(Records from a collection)
*** Begin section ***

Lemma render_video_failures_witness :
  snd (render_video demo_rt failing_concat_wd "t1" "photo.jpg" "birthday" "Ann"
         (empty_state demo_files_with_photo))
  = Raise (Exception "Rendering failed: error") /\
  ((exists e0, is_Exception e0 = true /\
               Exception "Rendering failed: error"
               = Exception ("Rendering failed: " +:+ exn_str failing_concat_wd e0)) \/
   ((exists msg, Exception "Rendering failed: error" = SystemExit msg) \/
    (exists code, Exception "Rendering failed: error" = SystemExitCode code))).
Proof.
  assert (H : render_video demo_rt failing_concat_wd "t1" "photo.jpg" "birthday" "Ann"
                (empty_state demo_files_with_photo)
              = (fst (render_video demo_rt failing_concat_wd "t1" "photo.jpg" "birthday" "Ann"
                        (empty_state demo_files_with_photo)),
                 Raise (Exception "Rendering failed: error")))
    by (vm_compute; reflexivity).
  split; [vm_compute; reflexivity|].
  exact (render_video_failures demo_rt failing_concat_wd
           "t1" "photo.jpg" "birthday" "Ann" _ _ _ H).
Defined.
(** * Qiskit chemistry notebooks: QubitMappings and ParticleHoleTransformation

    The repository holds two Jupyter notebooks.  Each is a straight sequence of
    calls into the Qiskit Aqua / Qiskit Chemistry library followed by [print]
    statements, and each stores the standard output of the run that was saved
    with it.

    Two things are embedded here:

    - the code cells, as programs of a small kernel monad in which every
      library operation is a request to an oracle that may return a value or
      raise, and [print] appends to a log.  The library is not part of the
      repository, so it stays a parameter of every statement about the
      programs: what is proved is what the notebooks ask of it, in which
      order, with which values, and what they print of its answers;

    - the stored output of the code cells, line by line, from which the
      library's part of the two stored runs is rebuilt, so that the programs
      can be run on it. *)

From Stdlib Require Import List String Ascii ZArith QArith Bool.
Import ListNotations.
Local Open Scope string_scope.
Local Open Scope list_scope.
Set Warnings "-register-all".

(** ** Text as Python prints it *)

Module Text.

Definition tab : string := String (ascii_of_nat 9) EmptyString.
Definition nl : string := String (ascii_of_nat 10) EmptyString.

(** [s.startswith(p)], returning what follows the prefix. *)
Fixpoint strip_prefix (p s : string) : option string :=
  match p, s with
  | EmptyString, _ => Some s
  | String a p', String b s' => if Ascii.eqb a b then strip_prefix p' s' else None
  | String _ _, EmptyString => None
  end.

(** [needle in s]. *)
Fixpoint contains (needle s : string) : bool :=
  match strip_prefix needle s with
  | Some _ => true
  | None => match s with
            | EmptyString => false
            | String _ s' => contains needle s'
            end
  end.

(** [template.format(a, b, ...)] for templates whose only fields are [{}]. *)
Fixpoint format (template : string) (args : list string) : string :=
  match template with
  | String "{" (String "}" rest) =>
      match args with
      | a :: args' => (a ++ format rest args')%string
      | [] => format rest []
      end
  | String c rest => String c (format rest args)
  | EmptyString => EmptyString
  end.

(** [s.endswith(suffix)], returning what precedes the suffix. *)
Definition strip_suffix (suffix s : string) : option string :=
  let k := (String.length s - String.length suffix)%nat in
  if (String.length suffix <=? String.length s)%nat
     && String.eqb (substring k (String.length suffix) s) suffix
  then Some (substring 0 k s) else None.

(** The literal text of a template before and after its first [{}]. *)
Fixpoint around_field (template : string) : string * string :=
  match template with
  | String "{" (String "}" rest) => (EmptyString, rest)
  | String c rest => let '(pre, post) := around_field rest in (String c pre, post)
  | EmptyString => (EmptyString, EmptyString)
  end.

(** What stands for the [{}] of a one-field template in a printed line. *)
Definition field (template line : string) : option string :=
  let '(pre, post) := around_field template in
  match strip_prefix pre line with
  | Some rest => strip_suffix post rest
  | None => None
  end.

(** The field of the first line that the template matches. *)
Fixpoint find_field (template : string) (lines : list string) : option string :=
  match lines with
  | [] => None
  | line :: lines' =>
      match field template line with
      | Some f => Some f
      | None => find_field template lines'
      end
  end.

(** The fields of all lines that the template matches, in order. *)
Fixpoint all_fields (template : string) (lines : list string) : list string :=
  match lines with
  | [] => []
  | line :: lines' =>
      match field template line with
      | Some f => f :: all_fields template lines'
      | None => all_fields template lines'
      end
  end.

End Text.

(** ** The notebook kernel

    A notebook runs inside a Python kernel.  What the cells do themselves is
    little: bind names, build literals, loop over a list, format and print.
    Everything else is a request to the imported library: constructing an
    object, calling a method, reading an attribute or an item, subtracting
    two library numbers, turning a library value into text.  The library
    answers a request with a value or raises; it owns mutable state (the
    operators are changed in place by [to_matrix] and [chop]), which is the
    oracle's world. *)

Module Kernel.

(** Values a cell can hold. *)
Inductive value : Type :=
| VNone
| VStr (s : string)
| VInt (n : Z)
| VFloat (q : Q)                 (* a float literal, by the number it denotes *)
| VGlobal (name : string)        (* what an imported name is bound to *)
| VList (items : list value)
| VTuple (items : list value)
| VObj (id : nat).               (* an object made by the library *)

Inductive exn : Type :=
| Exception (class message : string).

Definition kwargs : Type := list (string * value).

(** What a cell can ask of the library. *)
Inductive request : Type :=
| Import (module : string)                                  (* import module *)
| ImportFrom (module : string) (names : list string)        (* from module import names *)
| Call (callee : value) (args : list value) (kw : kwargs)   (* callee(args, kw) *)
| CallMethod (receiver : value) (method : string) (args : list value) (kw : kwargs)
| GetAttr (obj : value) (attr : string)                     (* obj.attr *)
| SetAttr (obj : value) (attr : string) (v : value)         (* obj.attr = v *)
| GetItem (obj key : value)                                 (* obj[key] *)
| Sub (a b : value)                                         (* a - b *)
| Iter (v : value)                                          (* tuple(v) *)
| Str (v : value).                                          (* format(v, '') *)

Inductive event : Type :=
| Requested (r : request) (answer : exn + value)
| Printed (text : string).

Definition oracle (W : Type) : Type := request -> W -> (exn + value) * W.

(** A computation of the kernel: given the library and its state, an
    exception or a result, the library's new state, and the events of the
    computation in order. *)
Definition M (W A : Type) : Type := oracle W -> W -> (exn + A) * W * list event.

Section Monad.
Context {W : Type}.

Definition ret {A} (a : A) : M W A := fun _ w => (inr a, w, []).
(** Alice, on [Sample.alice_disk], encrypts "hello" for Bob under the
    default key identifier. *)
Definition argv : list string := Sample.node ++ ["encrypt"; "02b2"; "hello"].

Definition alice : SetupWallet (Wallet Mock.runtime) :=
  {| wallet := "a1"; identityKey := "02a1" |}.

Definition bob : SetupWallet (Wallet Mock.runtime) :=
  {| wallet := "b2"; identityKey := "02b2" |}.

Definition ciphertext : bytes :=
  Eval vm_compute in
    match Mock.encrypt "a1" (encrypt_args Mock.runtime argv) with
    | Ok octets => octets
    | Err _ => []
    end.

Definition signature : bytes :=
  Eval vm_compute in
    match Mock.createSignature "a1" (sign_args argv ciphertext) with
    | Ok octets => octets
    | Err _ => []
    end.

(** The envelope text Alice's run prints. *)
Definition envelope : string :=
  Eval vm_compute in
    JSON_stringify Mock.runtime
      (JObj (envelope_fields Mock.runtime "02a1" "default"
               ciphertext signature)) 0.

(** The same envelope with a signature that is not Alice's. *)
Definition forged_fields : list (string * jsval) :=
  [("sender", JStr "02a1"); ("keyID", JStr "default");
   ("ciphertext", JStr (Buffer_toString_base64 Mock.runtime ciphertext));
   ("signature", JStr "AA==")].

Definition forged : string :=
  Eval vm_compute in JSON_stringify Mock.runtime (JObj forged_fields) 0.

(** The octets of the forged signature, base64 [AA==]. *)
Definition forged_signature : bytes := [x00].

(** Bob's machine before he runs [decrypt]. *)
Definition bob_start : World Mock.runtime := start Sample.bob_disk 0.

(** Bob's world once his wallet is loaded. *)
Definition bob_loaded : World Mock.runtime :=
  opened DB_FILE (Some "SQLite format 3")
    (called [CallToPublicKey (JStr "b2");
             CallCreateWallet (setup_args "02b2" (JStr "b2"))] bob_start).

End Hello.

(** ** The wallet library's contract *)

(** A setup that [Setup.createWalletSQLite] has returned: a valid
    identity. *)
Definition is_setup (R : Runtime) (s : SetupWallet (Wallet R)) : Prop :=
  exists a db db', Setup_createWalletSQLite R a db = (Ok s, db').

*** End section ***

> _What is needed_:
Please return the lines above that run from the line containing "(** The same" to the line containing "(** Bob's machine", inclusive, exactly and with no other lines.

> _Answer to the exercise_:
(** The same envelope with a signature that is not Alice's. *)
Definition forged_fields : list (string * jsval) :=
  [("sender", JStr "02a1"); ("keyID", JStr "default");
   ("ciphertext", JStr (Buffer_toString_base64 Mock.runtime ciphertext));
   ("signature", JStr "AA==")].

Definition forged : string :=
  Eval vm_compute in JSON_stringify Mock.runtime (JObj forged_fields) 0.

(** The octets of the forged signature, base64 [AA==]. *)
Definition forged_signature : bytes := [x00].

(** Bob's machine before he runs [decrypt]. *)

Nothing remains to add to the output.